Of course workers will be badly treated in mental health services; that’s unavoidable, because their main purpose is to control the range of what’s “normal” and keep it broadly the same. Evey mental health system will control the definitions of “health” and “illness” so it can impose its values, and you won’t be allowed to work in a service unless you perform in a compliant way, to provide an example to others. It’s naive to think you can go in as a “peer” and affect it from inside; that change happens only from the top down, and those at the top are corrupted completely.
The article is wrong to “highlight the need for further examination”; that’s a self-serving academic thing to do. The mental health system cannot be fixed, because it is harmful by its nature, much like the penal system, and also academia. We will be “emancipated” only when we free ourselves from control and manipulation, particularly from these institutions.
Anon says, “The mental health system cannot be fixed, because it is harmful by its nature…”
Yes, and its misuse of language is what makes it so.

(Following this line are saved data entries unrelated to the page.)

(* ===== verification/Nvml.v ===== *)
(** * internal/gpu/nvml.go: the discoverers of a single machine

    [NVMLDiscoverer] runs nvidia-smi and parses the CSV it prints;
    [NewMockDiscoverer] makes up GPUs for tests (the mock's methods are in
    [Manager]).  Running a command and asking for the host's name are the class
    [SmiRunner]; the text of an error is the parameter [error_text], since only
    its being an error matters. *)

From Stdlib Require Import ZArith Lia Ascii String.
From stdpp Require Import base option list strings gmap.
From S2P Require Import Prelude GoFloat GoStrings Types Manager.
Open Scope string_scope.
Open Scope Z_scope.

(** ** The mock *)
Record MockGPUConfig : Type := mkMockGPUConfig {
  mc_TotalMemoryMB : Z;
  mc_UsedMemoryMB : Z;
  mc_UtilizationPercent : float64;
  mc_IsHealthy : bool
}.

(** [uuid i] is the UUID drawn for the [i]-th GPU. *)
Definition NewMockDiscoverer (uuid : nat → string) (nodeName : string) (gpuConfigs : list MockGPUConfig) :
    MockDiscoverer :=
  imap (λ i cfg, mkGPU ("GPU-" ++ uuid i) (Z.of_nat i) nodeName (mc_TotalMemoryMB cfg) (mc_UsedMemoryMB cfg)
    (mc_UtilizationPercent cfg) (mc_IsHealthy cfg) false 0 false) gpuConfigs.

(** ** Parsing the output of nvidia-smi *)
Inductive SmiError : Type :=
  | ESmiFailed (e : string)
  | ESmiOutput (line : string)
  | ESmiIndex (field : string)
  | ESmiTotal (field : string)
  | ESmiUsed (field : string)
  | ESmiUtil (field : string)
  | ESmiNoGPUs
  | ESmiGone (id : string).

Definition newline : ascii := byte 10.

(** [strconv.Atoi(strings.TrimSpace(f))] with the error of that field. *)
Definition int_field (err : string → SmiError) (f : string) : result SmiError Z :=
  match atoi (trim_space f) with Some n => Ok n | None => Err (err f) end.

(** The body of the loop on a line that is not blank. *)
Definition parse_line (nodeName line : string) : result SmiError GPU :=
  match split_str ", " line with
  | f0 :: f1 :: f2 :: f3 :: f4 :: _ =>
      index ← int_field ESmiIndex f0;
      let nvidiaUUID := trim_space f1 in
      totalMem ← int_field ESmiTotal f2;
      usedMem ← int_field ESmiUsed f3;
      util ← int_field ESmiUtil f4;
      Ok (mkGPU nvidiaUUID index nodeName totalMem usedMem (f64_of_int util) true false 0 false)
  | _ => Err (ESmiOutput line)
  end.

Fixpoint parse_lines (nodeName : string) (lines : list string) : result SmiError (list GPU) :=
  match lines with
  | [] => Ok []
  | line :: rest =>
      let line := trim_space line in
      if String.eqb line "" then parse_lines nodeName rest
      else
        gpu ← parse_line nodeName line;
        gpus ← parse_lines nodeName rest;
        Ok (gpu :: gpus)
  end.

Definition parse_output (nodeName out : string) : result SmiError (list GPU) :=
  gpus ← parse_lines nodeName (split_on newline (trim_space out));
  match gpus with [] => Err ESmiNoGPUs | _ => Ok gpus end.

(** ** The discoverer *)
Class SmiRunner (W : Type) : Type := {
  RunSmi : W → W * result string string;
  LookPath : W → option string;
  Hostname : W → result string string
}.

Section nvml.
Context {W : Type} `{SmiRunner W} (error_text : SmiError → string).

Record NVMLDiscoverer : Type := mkNVMLDiscoverer {
  nd_nodeName : string;
  nd_runner : W
}.

Definition NewNVMLDiscoverer (nodeName : string) (w : W) : result string NVMLDiscoverer :=
  let nodeName :=
    if String.eqb nodeName "" then match Hostname w with Ok h => h | Err _ => "localhost" end
    else nodeName in
  match LookPath w with
  | Some e => Err ("nvidia-smi not found in PATH: " ++ e)
  | None => Ok (mkNVMLDiscoverer nodeName w)
  end.

Definition queryGPUs (n : NVMLDiscoverer) : NVMLDiscoverer * result SmiError (list GPU) :=
  let (w, out) := RunSmi (nd_runner n) in
  (mkNVMLDiscoverer (nd_nodeName n) w,
   match out with Err e => Err (ESmiFailed e) | Ok out => parse_output (nd_nodeName n) out end).

Definition text_of {A} (r : result SmiError A) : result string A :=
  match r with Ok a => Ok a | Err e => Err (error_text e) end.

Definition NVML_Discover (n : NVMLDiscoverer) : NVMLDiscoverer * result string (list GPU) :=
  let (n', r) := queryGPUs n in (n', text_of r).

(** The three assignments of [Refresh]. *)
Definition set_measured (g : GPU) (gpu : GPU) : GPU :=
  mkGPU (gpu_ID gpu) (gpu_Index gpu) (gpu_NodeName gpu) (gpu_TotalMemoryMB gpu) (gpu_UsedMemoryMB g)
    (gpu_UtilizationPercent g) (gpu_IsHealthy g) (gpu_IsShared gpu) (gpu_AllocatedPods gpu) (gpu_IsMPS gpu).

Definition NVML_Refresh (n : NVMLDiscoverer) (gpu : GPU) : NVMLDiscoverer * result string GPU :=
  let (n', r) := queryGPUs n in
  (n', text_of (gpus ← r;
        match List.find (λ g, String.eqb (gpu_ID g) (gpu_ID gpu)) gpus with
        | Some g => Ok (set_measured g gpu)
        | None => Err (ESmiGone (gpu_ID gpu))
        end)).

#[export] Instance nvml_discoverer : GPUDiscoverer NVMLDiscoverer := {|
  Discover := NVML_Discover;
  Refresh := NVML_Refresh
|}.
End nvml.
Arguments NVMLDiscoverer W : clear implicits.
Arguments mkNVMLDiscoverer {W}.

(** ** Specification: what nvidia-smi prints *)

(** A row of the query index,uuid,memory.total,memory.used,utilization.gpu. *)
Record Row : Type := mkRow {
  row_index : Z;
  row_uuid : string;
  row_total : Z;
  row_used : Z;
  row_util : Z
}.

Definition uuid_char (c : ascii) : bool := plain c && negb (Ascii.eqb c ",").

Definition row_ok (r : Row) : Prop :=
  in_int (row_index r) ∧ in_int (row_total r) ∧ in_int (row_used r) ∧ in_int (row_util r) ∧
  row_uuid r ≠ "" ∧ str_all uuid_char (row_uuid r) = true.

(** [--format=csv,noheader,nounits] *)
Definition print_row (r : Row) : string :=
  join ", " [itoa (row_index r); row_uuid r; itoa (row_total r); itoa (row_used r); itoa (row_util r)].

Definition print_rows (rs : list Row) : string := join (String newline "") (print_row <$> rs) ++ String newline "".

Definition row_gpu (nodeName : string) (r : Row) : GPU :=
  mkGPU (row_uuid r) (row_index r) nodeName (row_total r) (row_used r) (f64_of_int (row_util r)) true false 0 false.

(** ** Lemmas *)
Lemma uuid_plain s : str_all uuid_char s = true → str_all plain s = true.
Proof.
  induction s as [|c s IH]; cbn; [done|]. unfold uuid_char at 1.
  intros [[Hc _]%andb_true_iff Hs]%andb_true_iff. by rewrite Hc, IH.
Qed.

Lemma int_field_itoa err z : in_int z → int_field err (itoa z) = Ok z.
Proof. intros Hz. unfold int_field. by rewrite trim_space_neat, (atoi_itoa z Hz) by apply neat_itoa. Qed.

(** A number holds no comma and no line end. *)
Lemma itoa_without c z : digit_val c = None → c ≠ "-"%char → str_mem c (itoa z) = false.
Proof.
  intros Hd Hm. apply (str_all_mem (λ a, negb (Ascii.eqb a c))).
  - apply itoa_all; [|by destruct (Ascii.eqb_spec "-" c)]. intros d Hr. by rewrite digit_char_not.
  - by rewrite Ascii.eqb_refl.
Qed.

Lemma uuid_without s : str_all uuid_char s = true → str_mem "," s = false ∧ str_mem newline s = false.
Proof. intros Hs. split; by apply (str_all_mem uuid_char). Qed.

Lemma print_row_eq r : print_row r =
  itoa (row_index r) ++ ", " ++ row_uuid r ++ ", " ++ itoa (row_total r) ++ ", " ++
  itoa (row_used r) ++ ", " ++ itoa (row_util r).
Proof. reflexivity. Qed.

Lemma print_row_neat r : row_ok r → neat (print_row r) = true.
Proof.
  intros (_ & _ & _ & _ & Hne & Hu). rewrite print_row_eq.
  repeat apply neat_app; try apply neat_itoa. by apply str_all_neat, uuid_plain.
Qed.

Lemma print_row_line r : row_ok r → str_mem newline (print_row r) = false.
Proof.
  intros (_ & _ & _ & _ & _ & Hu). rewrite print_row_eq, !str_mem_app, !itoa_without by done.
  by rewrite (proj2 (uuid_without _ Hu)).
Qed.

Lemma parse_print_line nodeName r : row_ok r → parse_line nodeName (print_row r) = Ok (row_gpu nodeName r).
Proof.
  intros (Hi & Ht & Hs & Hp & Hne & Hu). unfold parse_line. rewrite print_row_eq.
  rewrite !split_str_app by first [by apply itoa_without | by apply uuid_without].
  rewrite split_str_free by by apply itoa_without.
  rewrite !int_field_itoa by done. cbn.
  by rewrite (trim_space_neat (row_uuid r)) by by apply str_all_neat, uuid_plain.
Qed.

Lemma parse_print_lines nodeName rs :
  Forall row_ok rs → parse_lines nodeName (print_row <$> rs) = Ok (row_gpu nodeName <$> rs).
Proof.
  induction 1 as [|r rs Hr _ IH]; [done|]. pose proof (print_row_neat r Hr) as Hn.
  cbn [fmap list_fmap parse_lines]. rewrite (trim_space_neat _ Hn).
  destruct (String.eqb_spec (print_row r) "") as [E|_]; [by rewrite E in Hn|].
  rewrite (parse_print_line nodeName r Hr). cbn. by rewrite IH.
Qed.

Lemma join_neat c rs : Forall row_ok rs → rs ≠ [] → neat (join (String c "") (print_row <$> rs)) = true.
Proof.
  induction 1 as [|r rs Hr Hrs IH]; [done|]. intros _. destruct Hrs as [|r2 rs Hr2 Hrs].
  - by apply print_row_neat.
  - cbn [fmap list_fmap]. rewrite join_cons.
    apply (neat_app _ (String c "")); [by apply print_row_neat|]. by apply IH.
Qed.

(** Parsing what nvidia-smi prints gives back the GPUs it printed.  For a
    non-empty table whose numbers are [int]s and whose identifiers are visible
    characters without commas, the output parses to one healthy GPU per row, in
    order, with the row's identifier, index, memory and utilisation. *)
Theorem smi_roundtrip nodeName rs :
  rs ≠ [] → Forall row_ok rs → parse_output nodeName (print_rows rs) = Ok (row_gpu nodeName <$> rs).
Proof.
  intros Hne Hrs. unfold parse_output, print_rows.
  rewrite trim_space_newline by by apply join_neat.
  rewrite split_join.
  - rewrite parse_print_lines by done. by destruct rs.
  - by destruct rs.
  - apply Forall_fmap. by eapply Forall_impl; [exact Hrs|apply print_row_line].
Qed.

(** ** Witness *)
Definition sample_rows : list Row :=
  [mkRow 0 "GPU-5f2a" 81559 1024 37; mkRow 1 "GPU-77c1" 81559 0 0].

Lemma smi_roundtrip_witness :
  gpu_ID <$> (match parse_output "node-a" (print_rows sample_rows) with Ok gpus => gpus | Err _ => [] end) =
  ["GPU-5f2a"; "GPU-77c1"].
Proof.
  rewrite (smi_roundtrip "node-a" sample_rows); [done|done|].
  repeat constructor; try done; cbn; lia.
Defined.

(** ** Findings *)

(** One field that is not a number, such as the utilisation of a GPU in MIG
    mode, fails the discovery of every GPU of the machine. *)
Lemma one_bad_field_fails_all :
  parse_output "node-a" (print_row (mkRow 0 "GPU-5f2a" 81559 1024 37) ++ String newline
    ("1, GPU-77c1, 81559, 0, [N/A]" ++ String newline "")) = Err (ESmiUtil "[N/A]").
Proof. by vm_compute. Qed.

The use of the term “inclusion” already marginalizes the peer support workers. Who gets to decide if they are “included” or not? Obviously the REAL workers, who are by definition more important than the “peer workers” because they can “include” them or not at their whim.
Reminds me of the concept of “shared decision making,” where clinicians are “encouraged” to “take the views of their clients into account” before making decisions. Obviously, the people being asked to “allow” their clients to have a “voice” are already trampling the rights of clients to true informed consent, and asking them nicely to please ask my opinion before you decide what to do to me is hardly a viable solution.
The “mental health” field is already full of turf wars, with or without a degree, so the whole idea of “inclusion” is patronizing.
I also have concerns about this type of dialogue concerning peer support workers. While it is true that the roots of peer support for behavioral health issues are co-mingled with social justice issues, today I think we should focus on this quote from the founder of the National Association of Peer Supporters, Steve Harrington: “Simply put, peer support occurs when people in a particular circumstance reach out to help others in the same or a very similar circumstance. It is the act of a person or persons reaching out to others to help them deal with life challenges.”
For me peer support is the social support so often missing in our medication-skewed approach to dealing with life challenges and human suffering. It occurs when someone who is thoughtful about their own life experiences, sometimes a peer support worker, comes to the aid of others, when they may be struggling. Even better in my view, is when peer support means being part of a small group of individuals, often led by a peer support worker, who help and encourage each other. A group can enhance the impact of peer support by offering a variety of helpful perspectives along with a lot of caring and compassion, something too often missing in today’s world.
I agree that the mental health industry often doesn’t recognize the power and importance of this simple aid to people in distress. We focus too much on structuring what in earlier times was the way people in smaller communities lived and assisted each other. We also see too many places where organizations are trying to avoid the cost of “a human touch” especially if it is being delivered by individuals who rely on life experience rather than professional training.
I can only hope that over time, peer support workers’ extraordinary value will be recognized, by focusing more on providing excellent social support and less on why they can’t. We are not about to change the paradigm of the whole behavioral health industry, so as peer workers often say, “we need to change the things we can control.” In this case that means what we do as peer workers. That will count for a lot.
I’d be swiftly canned, since I know of methods my superiors likely wouldn’t, and would likely use them if I weren’t exposed to contiuous supervision and observation, as I’d quickly grasp the basics and proper needs and uses for proper orthomolecular treatments.